The practical use of the one-year, ten-square-meter decision rule is to strip every object down to exchange value divided by its useful time or lifespan and by the personal space necessary to keep it. Suppose a smart terminal is typically replaced every three years. Its cost can then be averaged into an annual expense, and that figure becomes the baseline for deciding whether buying it makes sense. Prices orbiting that baseline are the most rational reference points.
But size matters too. If the object occupies more than one-tenth of a person’s essential living area, then moving costs have to be considered. The same applies when special demands—materials, construction, or other nonstandard requirements—make relocation more expensive. In an age shaped by individualism, this method is especially valuable for people who live alone, because their own needs form the starting point for almost every decision.
A proof that coupons must exist
Lower prices reliably attract more potential consumers, and a larger customer base feeds back positively into production. For that reason, the retail price of consumer goods has never really been the average transaction price in the market.
Yet lower prices also squeeze profit and can trigger destructive competition. So merchants generally converge on two kinds of pricing alliance: an explicit one and a latent one. The explicit one is the public retail price. The latent one hides inside promotional tactics—price matching, lowest-price guarantees, and all the various discount mechanisms that appear to signal vigorous competition. In reality, these methods also defend an industry-wide floor beneath which prices are unlikely to fall. The strategy looks fair, but it doubles as a tacit pact to preserve minimum profits.
Nearly everyone understands, at some level, that the sticker price is inflated. The problem is that uncovering the true floor price often requires an exhausting amount of work. Under the condition that human energy is limited, the sensible consumer strategy is to put a price on one’s own time as well.
If your output is worth 20 yuan per hour, then any shopping tactic that saves less than 20 yuan is, for you, a losing proposition. It is not worth the effort. That hidden effort cost is one of the largest contributors to merchant profit.

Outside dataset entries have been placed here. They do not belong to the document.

(* ===== verification/Sanitizer.v ===== *)
(** * The sanitizer of failure output (internal/sanitizer)

    Raw tool output becomes a privacy-safe template: error codes are
    protected, then paths, URLs, e-mail addresses, secret assignments, quoted
    literals, tokens, the user's own name and line numbers are replaced by
    placeholders.  The public summary of a failure is an excerpt of the
    template; the server recomputes it and refuses a batch whose summary is
    not its own normal form. *)

From S2P Require Import Prelude GoStrings GoUnicode GoStd StringFacts UnicodeFacts WordFacts Regexp Hash Json.
From S2P Require Import Purl Env Failure Anomaly.

(** ** Patterns *)

Definition quote_c : string := single (chr 34).
Definition newline : string := single (chr 10).

Definition reTSCode : regex := RSeqs [RWordB; RLit "TS"; RBetween 4 5 (RClass re_digit); RWordB].
Definition reNodeCode : regex := RSeqs [RWordB; RLit "ERR_"; RPlus (RClass (either re_upper (any_of "_"))); RWordB].
Definition reRustCode : regex := RSeqs [RWordB; RLit "E"; RExact 4 (RClass re_digit); RWordB].
Definition reErrnoCode : regex :=
  RSeqs [RWordB; RLit "E"; RAtLeast 2 (RClass re_upper); RStar (RClass re_digit); RWordB].
Definition codeClasses : list regex := [reTSCode; reNodeCode; reRustCode; reErrnoCode].

Definition reExitCode : regex :=
  RSeqs [RWordB; RCap 1 (RSeq (RLitFold "exit code") (RPlus (RClass re_space))); RPlus (RClass re_digit); RWordB].

(** Hexadecimal digits under [(?i)]. *)
Definition hex_fold : Z -> bool := either re_digit (either (rng "a" "f") (rng "A" "F")).
Definition reUUID : regex :=
  RSeqs [RWordB; RExact 8 (RClass hex_fold); RLit "-"; RExact 4 (RClass hex_fold); RLit "-";
         RClass (rng "1" "5"); RExact 3 (RClass hex_fold); RLit "-";
         RClass (any_of "89abAB"); RExact 3 (RClass hex_fold); RLit "-"; RExact 12 (RClass hex_fold); RWordB].
Definition reTime : regex :=
  RSeqs [RWordB; RExact 4 (RClass re_digit); RLit "-"; RExact 2 (RClass re_digit); RLit "-"; RExact 2 (RClass re_digit);
         RClass (any_of "T "); RPlus (RClass (either re_digit (any_of ":.")));
         ROpt (RAlt (RLit "Z") (RSeqs [RClass (any_of "+-"); RExact 2 (RClass re_digit); ROpt (RLit ":"); RExact 2 (RClass re_digit)]));
         RWordB].
Definition rePID : regex :=
  RSeqs [RWordB; RCap 1 (RSeqs [RLitFold "pid"; RStar (RClass re_space); ROpt (RClass (any_of "=:")); RStar (RClass re_space)]);
         RPlus (RClass re_digit); RWordB].
Definition reIPv4Port : regex :=
  RSeqs [RWordB; RExact 3 (RSeq (RBetween 1 3 (RClass re_digit)) (RLit ".")); RBetween 1 3 (RClass re_digit); RLit ":";
         RBetween 2 5 (RClass re_digit); RWordB].

(** Neither white space nor one of [set]. *)
Definition not_space_or (set : string) : Z -> bool := none_of (either re_space (any_of set)).
Definition quotes : string := quote_c +:+ "'".
Definition slashes : string := "\/".

Definition node_name : regex := RPlus (RClass (not_space_or (slashes +:+ quotes +:+ ":"))).
Definition reNodeModules : regex :=
  RSeqs [ROpt (RSeq (RClass re_alpha) (RLit ":")); RStar (RClass (not_space_or (quotes +:+ ":"))); RLit "node_modules";
         RClass (any_of slashes);
         RCap 1 (RAlt (RSeqs [RLit "@"; node_name; RClass (any_of slashes); node_name]) node_name);
         RStar (RClass (not_space_or (quotes +:+ ":")))].

Definition path_guard : regex := RCap 1 (RAlt RLineBegin (RClass (either re_space (any_of (quotes +:+ "([=")))))%string.
Definition reWinPath : regex :=
  RSeqs [path_guard; RCap 2 (RSeqs [RClass re_alpha; RLit ":"; RClass (any_of slashes); RPlus (RClass (not_space_or quotes))])].
Definition reUnixPath : regex :=
  RSeqs [path_guard; RCap 2 (RSeq (RLit "/") (RPlus (RClass (not_space_or (quotes +:+ ":")))))].
Definition reRelPath : regex :=
  RSeqs [RBetween 1 2 (RLit "."); RClass (any_of slashes); RPlus (RClass (not_space_or quotes))].

Definition reURL : regex :=
  RSeqs [RClass re_alpha; RStar (RClass (either re_alnum (any_of "+.-"))); RLit "://"; RPlus (RClass (not_space_or (quotes +:+ ")]>")))].
Definition reEmail : regex :=
  RSeqs [RPlus (RClass (either re_alnum (any_of "._%+-"))); RLit "@"; RPlus (RClass (either re_alnum (any_of ".-"))); RLit ".";
         RAtLeast 2 (RClass re_alpha)].
Definition reSecretAssignment : regex :=
  RSeqs [RWordB;
         RCap 1 (RAlts (RLitFold "password") [RLitFold "passwd"; RLitFold "secret"; RLitFold "token";
                   RSeqs [RLitFold "api"; ROpt (RClass (any_of "_-")); RLitFold "key"]; RLitFold "authorization"]);
         RStar (RClass re_space); RClass (any_of ":="); RStar (RClass (none_of (fun r => (r =? 13) || (r =? 10))))].
Definition token_tail : regex := RAtLeast 16 (RClass re_word).
Definition reKnownToken : regex :=
  RSeqs [RWordB; RAlt (RSeqs [RLit "gh"; RClass (any_of "pousr"); RLit "_"; token_tail]) (RSeq (RLit "github_pat_") token_tail); RWordB].
Definition quoted (q : string) : regex := RSeqs [RLit q; RStar (RClass (none_of (any_of (q +:+ newline)))); RLit q].
Definition reDQuote : regex := quoted quote_c.
Definition reSQuote : regex := quoted "'".

Definition reTokenCand : regex := RAtLeast 20 (RClass (either re_alnum (any_of "+/="))).
Definition reHexOnly : regex := RSeqs [RTextBegin; RPlus (RClass hex_fold); RTextEnd].

Definition reParenLineCol : regex :=
  RSeqs [RLit "("; RPlus (RClass re_digit); RLit ","; RPlus (RClass re_digit); RLit ")"].
Definition reColonNum : regex := RSeqs [RLit ":"; RPlus (RClass re_digit); RWordB].
Definition reCLIPlaceholder : regex :=
  RSeqs [RLit "<"; RAlts (RLit "path") (map RLit ["url"; "email"; "str"; "token"; "uuid"; "timestamp"; "pid"; "ip"; "port"; "n"; "user"]);
         RLit ">"].
Definition cli_keywords : list string :=
  ["warning"; "failed"; "failure"; "fail"; "passed"; "pass"; "success"; "denied"; "timeout"; "timed"; "out"; "not"; "found";
   "exit"; "code"; "signal"; "killed"; "unable"; "cannot"].
Definition reCLIKeyword : regex := RSeqs [RWordB; RAlts (RLitFold "error") (map RLitFold cli_keywords); RWordB].
Definition reRepeatedText : regex :=
  RSeq (RAtLeast 2 (RSeq (RLit "<text>") (RPlus (RClass re_space)))) (RLit "<text>").

(** ** The protector

    Substrings that must survive are parked under numbered markers between
    NUL bytes, and put back at the end. *)
Definition nul : string := single (chr 0).
Definition marker (i : Z) : string := nul +:+ Itoa i +:+ nul.

Definition protector_add (v : string) (vals : list string) : string * list string :=
  (marker (Z.of_nat (length vals)), vals ++ [v])%list.

Fixpoint restore_from (i : Z) (vals : list string) (s : string) : string :=
  match vals with
  | [] => s
  | v :: vals' => restore_from (i + 1) vals' (ReplaceAll s (marker i) v)
  end.
Definition protector_restore (vals : list string) (s : string) : string := restore_from 0 vals s.

(** [re.ReplaceAllStringFunc(s, p.add)]. *)
Definition protect_all (r : regex) (sv : string * list string) : string * list string :=
  ReplaceAllWith r (fun m _ vals => protector_add (text m) vals) (fst sv) (snd sv).

(** ** Pieces *)

Definition extractCode (raw : string) : string :=
  match List.find (fun m => negb (String.eqb m "")) (map (fun r => FindString r raw) codeClasses) with
  | Some m => m
  | None => ""
  end.
Definition ErrorCode (raw : string) : string := extractCode raw.

(** The loop ranges over runes; every byte of a rune outside ASCII falls into
    the default case, as the rune does. *)
Definition tokenish (m : string) : bool :=
  if MatchString reHexOnly m then true
  else
    let hasDigit := str_exists is_digit m in
    let hasUpper := str_exists is_upper m in
    let hasLower := str_exists is_lower m in
    let hasSym := str_exists (fun c => negb (is_alnum c)) m in
    hasDigit && (hasLower || hasUpper || hasSym).

Definition redact_token (m : string) : string := if tokenish m then "<token>" else m.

This is why the people who devote themselves to intricate coupon systems, threshold discounts, and stacked promotions usually fall into one of two categories: either their time is not especially expensive, or they are experienced enough not to care much about the absolute difference while treating the game itself as routine. In both cases, merchants still do well. At the other end of the spectrum are high-priced sellers who never discount at all; their potential customers are paying more attention to brand value, and merchants do well there too. A lone consumer, generally speaking, does not beat an entire industry.
So in a purely price-theoretic sense, a coupon exists for every product. But for any given individual, many coupons are themselves a cost. That is not an accident of bad design; it is a structural feature of the larger merchant-consumer game, and one of the enduring sources of commercial profit. Seasoned veterans can compress the thinking time dramatically and get close to the latent alliance price with remarkable speed, but even that hard-won experience is itself a kind of accumulated cost.
These three fragments alone hint at a system with 101 ways of decoding how society operates. Whatever else one calls it, it is a mathematics meant less for blackboards than for the dinner table, the apartment lease, and the checkout page.